*Task description:*
For the listing below, print exactly the lines from the line with "[(WARNING, NoAyatOnPage page_num)]" to the line with "k aya_row n", both included, and nothing beyond them.
((
(** C2.  Every match returned by [match_ayat_with_texts] has a similarity
    that reaches [config['min_similarity']].  A verse all of whose unused
    candidates score below the threshold adds no match and uses no fragment:
    the body of the loop counts it in [stats['unmatched']] and logs a
    warning.  So does the page matcher as a whole: what it returns, logs and
    counts is given by one outcome per verse of the page, in order, a
    fragment or nothing; the matches are those of the verses with a
    fragment, [stats['matched']] grows by their number and
    [stats['unmatched']] by the number of the other verses, the log receives
    one record per verse, and a verse whose candidates not used by the
    verses before it all score below the threshold has no fragment, hence no
    match, and its record in the returned log is the warning that reports
    it unmatched. *)
Theorem matched_similarity_reaches_threshold
    (NFKC : str -> str) (self : AyatExtractor.t) (ayat_df : list AyaRow.t)
    (extracted_texts : list ExtractedText.t) (page_num : Z) (st : State) :
  Forall (fun m => (min_similarity (AyatExtractor.config self)
                    <= MatchedAyah.similarity m)%Q)
         (fst (match_ayat_with_texts NFKC self ayat_df extracted_texts page_num st))
  /\ (forall (aya_row : AyaRow.t) (matches : list MatchedAyah.t)
             (used_texts : gset Z) (st0 : State),
        (forall n e, extracted_texts !! n = Some e ->
                     Z.of_nat n ∉ used_texts ->
                     (score_against NFKC self aya_row e
                      < min_similarity (AyatExtractor.config self))%Q) ->
        match_aya NFKC self page_num extracted_texts (matches, used_texts, st0) aya_row
        = (matches, used_texts,
           log WARNING (UnmatchedMsg (AyaRow.sura_no aya_row) (AyaRow.aya_no aya_row))
               (stats_incr "unmatched" st0)))
  /\ exists outcomes : list (option (nat * ExtractedText.t)),
       let r := match_ayat_with_texts NFKC self ayat_df extracted_texts
                                      page_num st in
       let rows := page_rows ayat_df page_num in
       length outcomes = length rows
       /\ fst r = omap (outcome_match NFKC self page_num) (zip rows outcomes)
       /\ logs (snd r)
          = logs st ++ match rows with
                       | [] => [(WARNING, NoAyatOnPage page_num)]
                       | _ => zip_with (outcome_record NFKC self) rows outcomes
                       end
       /\ stat (snd r) "matched"
          = (stat st "matched" + Z.of_nat (length (fst r)))%Z
       /\ stat (snd r) "unmatched"
          = (stat st "unmatched" + Z.of_nat (length rows)
             - Z.of_nat (length (fst r)))%Z
       /\ (forall k aya_row,
             rows !! k = Some aya_row ->
             (forall n e, extracted_texts !! n = Some e ->
                          Z.of_nat n ∉ used_before outcomes k ->
                          (score_against NFKC self aya_row e
                           < min_similarity (AyatExtractor.config self))%Q) ->
             outcomes !! k = Some None
             /\ logs (snd r) !! (length (logs st) + k)
                = Some (WARNING, UnmatchedMsg (AyaRow.sura_no aya_row)
                                              (AyaRow.aya_no aya_row)))
       /\ (forall k aya_row n e,
             rows !! k = Some aya_row -> outcomes !! k = Some (Some (n, e)) ->
             extracted_texts !! n = Some e
             /\ (Z.of_nat n ∉ used_before outcomes k)
             /\ (min_similarity (AyatExtractor.config self)
                 <= score_against NFKC self aya_row e)%Q).
Proof.
  split; [|split].
  - destruct (match_ayat_with_texts_trace NFKC self ayat_df extracted_texts page_num st)
      as (tr & used & Hm & _ & _ & _ & Hall).
    rewrite Hm. apply Forall_map. eapply Forall_impl; [exact Hall|].
    intros c (_ & Ht & _). exact Ht.
  - intros aya_row matches used_texts st0 Hlow.
    unfold match_aya.
    pose proof (best_candidate_ok NFKC self aya_row extracted_texts used_texts) as Hc.
    destruct (best_candidate _ _ _ _ _) as [[[e|] s] i]; simpl in Hc; [|done].
    destruct Hc as (n & -> & Hn & Hu & -> & Ht & _).
    specialize (Hlow n e Hn Hu). exfalso. by apply (Qlt_not_le _ _ Hlow).
  - apply match_ayat_with_texts_run.
Qed.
))
*Written answer:*
                       | [] => [(WARNING, NoAyatOnPage page_num)]
                       | _ => zip_with (outcome_record NFKC self) rows outcomes
                       end
       /\ stat (snd r) "matched"
          = (stat st "matched" + Z.of_nat (length (fst r)))%Z
       /\ stat (snd r) "unmatched"
          = (stat st "unmatched" + Z.of_nat (length rows)
             - Z.of_nat (length (fst r)))%Z
       /\ (forall k aya_row,
             rows !! k = Some aya_row ->
             (forall n e, extracted_texts !! n = Some e ->
                          Z.of_nat n ∉ used_before outcomes k ->
                          (score_against NFKC self aya_row e
                           < min_similarity (AyatExtractor.config self))%Q) ->
             outcomes !! k = Some None
             /\ logs (snd r) !! (length (logs st) + k)
                = Some (WARNING, UnmatchedMsg (AyaRow.sura_no aya_row)
                                              (AyaRow.aya_no aya_row)))
       /\ (forall k aya_row n e,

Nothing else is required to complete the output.